Of 14 VH domains encoded by the DP-88 germline gene segment, 8 unique VH domains were identified (Figure 1). All VH domains were heavily hypermutated compared with the DP-88 germline. Seven of 8 VH domains shared homologous patterns of somatic hypermutation, suggesting that these VHdomains share an identical B-cell precursor. It should be noted that amino acid replacements in WR3, WR7, WR11, and WR15 were caused by single nucleotide substitutions. Consequently, it cannot be excluded that the nucleotide substitutions in these VH domains were introduced during amplification of the patient's VH gene repertoire. All VH domains, except that of WR10, have a similar CDR3, which is partially encoded by the largest known JH gene segment, JH6b. The VHdomain of WR10 has a different pattern of somatic mutation compared with the other DP-88–encoded VH domains (Figure 1). Furthermore, the CDR3 of WR10, which comprises 20 amino acid residues, has been assembled using gene segments D3-10 and JH3b. Different VL domains encoded by germline gene segments of V and V gene families were paired with single VH domains derived from DP-5 and DP-88 germline gene segments (Table1).

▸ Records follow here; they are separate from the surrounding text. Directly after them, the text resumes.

Lemma find_optimal_tm_sigma_TypeError_after_batch_witness :
  exists st' g',
    tuner_batch flat_density [] 1 100
      (replicate (Z.to_nat 1) 0%Q, py_number 0) demo_tape = (Ok st', g') /\
    find_optimal_tm_sigma flat_density [] 1 1 500 (1 # 20) demo_tape
      = (Err TypeError, g').
Proof.
  apply (find_optimal_tm_sigma_TypeError_after_batch flat_density [] 1).
  - reflexivity.
  - intros r. exists (py_number 1). reflexivity.
  - intros r. exists (py_number 1). split; reflexivity.
  - lia.
  - lia.
Defined.

(** * Further properties of the optimizer *)

(** X17.  [Optimizer(opt_args)] is built exactly when [opt_args] has the
    keys ["method"] and ["init_alpha"]; the object then holds their values
    and is not converged.  Other keys are ignored. *)
Theorem Optimizer_init_Ok_iff (opt_args : gmap string pyvalue) (self : Optimizer) :
  Optimizer_init opt_args = Ok self
  <-> opt_args !! "method" = Some (method self) /\
      opt_args !! "init_alpha" = Some (alpha self) /\
      converged self = false.
Proof.
  unfold Optimizer_init, getitem. split.
  - destruct (opt_args !! "method") as [m |]; simpl; [| discriminate].
    destruct (opt_args !! "init_alpha") as [a |]; simpl; [| discriminate].
    intros Hok. by inversion Hok.
  - intros (-> & -> & Hc). simpl. destruct self as [m c a]. simpl in *. by subst c.
Qed.

(** X18.  A missing key makes the constructor raise [KeyError]. *)
Theorem Optimizer_init_missing_key (opt_args : gmap string pyvalue) :
  opt_args !! "method" = None \/ opt_args !! "init_alpha" = None ->
  Optimizer_init opt_args = Err KeyError.
Proof.
  unfold Optimizer_init, getitem.
  intros [Hm | Ha].
  - by rewrite Hm.
  - rewrite Ha. by destruct (opt_args !! "method").
Qed.

Lemma Optimizer_init_missing_key_witness :
  Optimizer_init {[ "method" := PyStr "scan" ]} = Err KeyError.
Proof.
  apply (Optimizer_init_missing_key {[ "method" := PyStr "scan" ]}).
  right. reflexivity.
Defined.

Lemma eq_str_true_iff (v : pyvalue) (s : string) :
  eq_str v s = Ok true <-> v = PyStr s.
Proof.
  destruct v as [| x | t | a | items]; simpl; try (split; [discriminate | discriminate]).
  - destruct (String.eqb_spec t s) as [-> | Hts]; split; try done.
    intros Heq. by inversion Heq.
  - destruct (length a =? 1)%nat; split; discriminate.
Qed.

(** X19.  [update_alpha] never changes [alpha] or [method], whatever the
    method and the arguments, and it never resets [converged]: the only
    field it can change is [converged], from [False] to [True]. *)
Theorem update_alpha_frame (self : Optimizer) (args : pyvalue) :
  alpha (snd (update_alpha self args)) = alpha self /\
  method (snd (update_alpha self args)) = method self /\
  (converged self = true -> converged (snd (update_alpha self args)) = true).
Proof.
  unfold update_alpha.
  destruct (eq_str (method self) "scan") as [[|] | e]; [done | | done].
  by destruct (eq_str (method self) "steepest_descent") as [[|] | e].
Qed.

(** X20.  [update_alpha] returns normally exactly when the method is neither
    ["scan"] nor ["steepest_descent"] nor an array of a size other than
    one.  The two methods that the class documents raise ([NameError] for
    the undefined [step], [AttributeError] for the missing [self.args]),
    and such an array raises [ValueError] at the first comparison, whose
    elementwise result has no truth value. *)
Theorem update_alpha_returns_iff (self : Optimizer) (args : pyvalue) :
  (fst (update_alpha self args) = Ok tt
   <-> method self <> PyStr "scan" /\ method self <> PyStr "steepest_descent" /\
       forall a, method self = PyArray a -> length a = 1%nat) /\
  (method self = PyStr "scan" -> fst (update_alpha self args) = Err NameError) /\
  (method self = PyStr "steepest_descent" ->
   fst (update_alpha self args) = Err AttributeError) /\
  (forall a, method self = PyArray a -> length a <> 1%nat ->
   fst (update_alpha self args) = Err ValueError).
Proof.
  split; [| split; [| split]].
  - split.
    + intros Hok. unfold update_alpha in Hok.
      destruct (eq_str (method self) "scan") as [[|] | e] eqn:Hscan;
        [discriminate | | discriminate].
      destruct (eq_str (method self) "steepest_descent") as [[|] | e] eqn:Hsd;
        [discriminate | | discriminate].
      split; [| split].
      * intros Hm. apply eq_str_true_iff in Hm. congruence.
      * intros Hm. apply eq_str_true_iff in Hm. congruence.
      * intros a Ha. rewrite Ha in Hscan. simpl in Hscan.
        destruct (Nat.eqb_spec (length a) 1); [done | discriminate].
    + intros (Hscan & Hsd & Harr). unfold update_alpha.
      by rewrite (eq_str_false _ _ Hscan Harr), (eq_str_false _ _ Hsd Harr).
  - intros Hm. unfold update_alpha. by rewrite Hm.
  - intros Hm. unfold update_alpha. by rewrite Hm.
  - intros a Hm Hlen. unfold update_alpha. rewrite Hm. simpl.
    by destruct (Nat.eqb_spec (length a) 1).
Qed.

(** X21.  An optimizer with one of the two documented methods is stuck:
    however often [update_alpha] is called, the object stays as it was, so
    one that is not converged never converges and its [alpha] never
    moves. *)
Theorem update_alpha_documented_method_stuck (self : Optimizer) (args : pyvalue) (n : nat) :
  method self = PyStr "scan" \/ method self = PyStr "steepest_descent" ->
  update_alpha_times n self args = self.
Proof.
  intros Hm. induction n as [| n IH]; simpl; [done |].
  assert (Hsame : snd (update_alpha self args) = self).
  { unfold update_alpha. destruct Hm as [Hm | Hm]; by rewrite Hm. }
  by rewrite Hsame.
Qed.

Lemma update_alpha_documented_method_stuck_witness :
  update_alpha_times 3
    {| method := PyStr "scan"; converged := false; alpha := PyArray [1 # 2] |} PyNone
  = {| method := PyStr "scan"; converged := false; alpha := PyArray [1 # 2] |}.
Proof.
  apply (update_alpha_documented_method_stuck
           {| method := PyStr "scan"; converged := false; alpha := PyArray [1 # 2] |}
           PyNone 3).
  left. reflexivity.
Defined.

(** X22.  A second call of [update_alpha] changes nothing that the first
    has not changed, whatever the arguments of the two calls. *)
Theorem update_alpha_idempotent (self : Optimizer) (args1 args2 : pyvalue) :
  snd (update_alpha (snd (update_alpha self args1)) args2)
  = snd (update_alpha self args1).
Proof.
  unfold update_alpha.
  destruct (eq_str (method self) "scan") as [[|] | e] eqn:Hscan; simpl.
  - by rewrite Hscan.
  - destruct (eq_str (method self) "steepest_descent") as [[|] | e'] eqn:Hsd; simpl;
      by rewrite Hscan, Hsd.
  - by rewrite Hscan.
Qed.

Epitope specificity of scFv reactive with the C2 domain
Similar to clones WR2, WR3, WR7, WR8, WR10, WR11, WR13, and WR15, the VH domain of the previously described scFv EL-9 is also derived from germline gene DP-88 (Table 1). Competition experiments have shown that the binding site for EL-9 in the C2 domain overlapped with that of monoclonal antibody CLB-CAg 117.13 Therefore, phages derived from the newly isolated clones were tested as to whether they also competed with CLB-CAg 117 for binding to the C2 domain. Phages bearing a VH domain derived from germline gene segment DP-88 did not bind to the C2 domain that was immobilized via CLB-CAg 117 (Figure 2). Interestingly, phages corresponding to clones consisting of a DP-5–encoded VH domain bound readily to the C2 domain that was immobilized via CLB-CAg 117. We also tested reactivity of phages with C2 domain immobilized via ESH4. Previously, we have shown that ESH4 and CLB-CAg 117 bind nonoverlapping epitopes in the C2 domain of factor VIII.4 Phages derived from clones using germline gene segment DP-5 did not bind to ESH4-immobilized C2 domain. In contrast, the C2 domain immobilized via ESH4 exclusively allowed for binding of phages derived from clones consisting of a DP-88–encoded VH domain (Figure 2). These data suggest that DP-5 and DP-88 germline gene segments generate antibodies with distinct binding sites in the C2 domain of factor VIII.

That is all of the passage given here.